The one who draws in charcoal is an altogether more serious proposition. Phwoarrrrrr. You wouldn't want to meet that one on a dark night. No, really. You wouldn't.

*I have come late to the Stephen King master-of-fantasy-fiction party. Which in a way is a blessing, since it means I can read the Dark Tower seven novel sequence one after the other, which is as close to this reader's idea of heaven as it gets. And, it has to be said this reader hates fantasy. But the Dark Tower sequence... on this subject, words fail me entirely. Suffice to say, I am smitten.
** Lovely name. A place where terrible things happen to half of the children. One of the many Callas, townships/regions in the Dark Tower novels.
*** A phrase from the argot spoken in book 5 of the Dark Tower series. I'm not fluent, so forgive me if I've got that one wrong.

3 comments:

Mel said...

Hmmm, I do hope that things revert to boring soon. I'm rather more familiar than I'd like with "interesting" and can't say as I'd wish it on anyone.

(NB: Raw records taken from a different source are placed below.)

(* ===== verification/ExecutorFacts.v ===== *)
(** * What a step does to the world

The calls that matter - cordons, evictions, uncordons, the audit entry that
closes a drain, the run's end - are the [key] events of a history; everything
else is quiet.  A step's key events follow one of a few shapes, and every
dangerous call is made in a checked state; both are proved here, once, for the
theorems about whole runs. *)
From S2P Require Import Prelude GoLib Float64 Model Cluster WorkingPlacement Analyzer Planner Impact Safety Store Effects Executor.

Definition is_drained (ev : RunEvent.t) : bool := (RunEvent.Action ev =? "Drained")%string.

Definition quiet (c : request) : bool :=
  match c with
  | Cordon _ | Uncordon _ | Evict _ _ | Finish _ _ _ => false
  | AppendEvent ev => negb (is_drained ev)
  | _ => true
  end.

Definition is_key (e : occurrence) : bool := let '(Ev c _) := e in negb (quiet c).
Definition keys (h : history) : history := List.filter is_key h.

(** Nothing that changes the cluster. *)
Definition harmless (c : request) : bool :=
  match c with Cordon _ | Uncordon _ | Evict _ _ => false | _ => true end.

(** Neither the cluster nor the end of the run. *)
Definition open_ended (c : request) : bool :=
  match c with Finish _ _ _ => false | _ => true end.

Lemma keys_app h t : keys (h ++ t) = keys h ++ keys t.
Proof. apply List.filter_app. Qed.

Lemma keys_quiet h c r : quiet c = true → keys (h ++ [Ev c r]) = keys h.
Proof. intros Hq. rewrite keys_app. simpl. by rewrite Hq, app_nil_r. Qed.

Lemma keys_key h c r : quiet c = false → keys (h ++ [Ev c r]) = keys h ++ [Ev c r].
Proof. intros Hq. rewrite keys_app. simpl. by rewrite Hq. Qed.

(** Decomposes [only S p] along the program, without unfolding the parts named. *)
Ltac only_step :=
  match goal with
  | |- only _ (bind _ _) => apply only_bind; [|intros ?]
  | |- only _ (call _) => split; [reflexivity|done]
  | |- only _ (loop _ _) => split; [intros ?|done]
  | |- only _ (Ret _) => done
  | |- only _ (match ?x with _ => _ end) => destruct x
  | |- only _ (if ?x then _ else _) => destruct x
  | |- only _ (let '(_, _) := ?x in _) => destruct x
  end.
Ltac only_tac := cbn beta zeta; repeat (only_step; cbn beta zeta).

All of my Stephen King reading was long ago, when his oeuvre was much more straightforward horror. It made living here in Maine feel much darker and unnerving, particularly when I knew the actual physical places he referenced.

Unknown said...

Amen to boring. Oh, bring it ON.

And have you named your gorgeous dog II ? If not, take comfort from our laggardly, up-to-the-wire inability to settle on a name for our youngets child, who right up until the State imposed deadline for naming one's offspring, rejoiced in the handle 'Broad Bean'.

Hopefully she will not grow up and hit her ever-loving parents with a therapy bill for that particular folly.

And, lastly, these days, the world Stephen King describes so well isn't just confined to Maine. It's all around us. My recent experiences have shown me that you don't have to cross the Atlantic to find characters straight out of his novels. They're alive and trolling all over the internet. As I'm sure you're all too aware.

Anyhoo - vive la tedium! Bring on da dull! Enter l'ennui! Oh shut UP, Gliori.

Unknown said...

Youngest, dammit, not youngets. I'd blame youthful enthusiasm, but at 53, that's no longer applicable.